*What this task involves*. Report all lines of the records that contain "SessionRegistry".

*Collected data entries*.
(* ===== verification/SessionsWp.v ===== *)
(** Reasoning about the actions of the session registry: a weakest precondition that rules
    out panics, and what resizing terminals and publishing views leave as it was.

    Resizing the terminals of a view ([resize_view], [reflow_view], the rollback of
    [resize_layout]): what a terminal must promise, that no panic is reached, and what is
    left when the operating system refuses a size. *)

From S2P Require Import Prelude.
From S2P Require Import Layout.
From S2P Require Import Topology.
From S2P Require Import LayoutInv.
From S2P Require Import Dividers.
From S2P Require Import Leases.
From S2P Require Import Sessions.
From stdpp Require Import strings gmap.

Import SessionRegistry (store, terminals, sessions, pending_names, next_automatic_name).

(** * Weakest preconditions *)

(** [m] does not panic in [r]; its value and the registry it leaves satisfy [Q], or it
    fails and the registry satisfies [R]. *)
Definition wp {St E A} (m : action St E A) (r : SessionRegistry.t St)
    (Q : A → SessionRegistry.t St → Prop) (R : SessionRegistry.t St → Prop) : Prop :=
  match m r with
  | (Ok a, r) => Q a r
  | (Err _, r) => R r
  | (Panic, _) => False
  end.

*Answer box*.
Import SessionRegistry (store, terminals, sessions, pending_names, next_automatic_name).
Definition wp {St E A} (m : action St E A) (r : SessionRegistry.t St)
    (Q : A → SessionRegistry.t St → Prop) (R : SessionRegistry.t St → Prop) : Prop :=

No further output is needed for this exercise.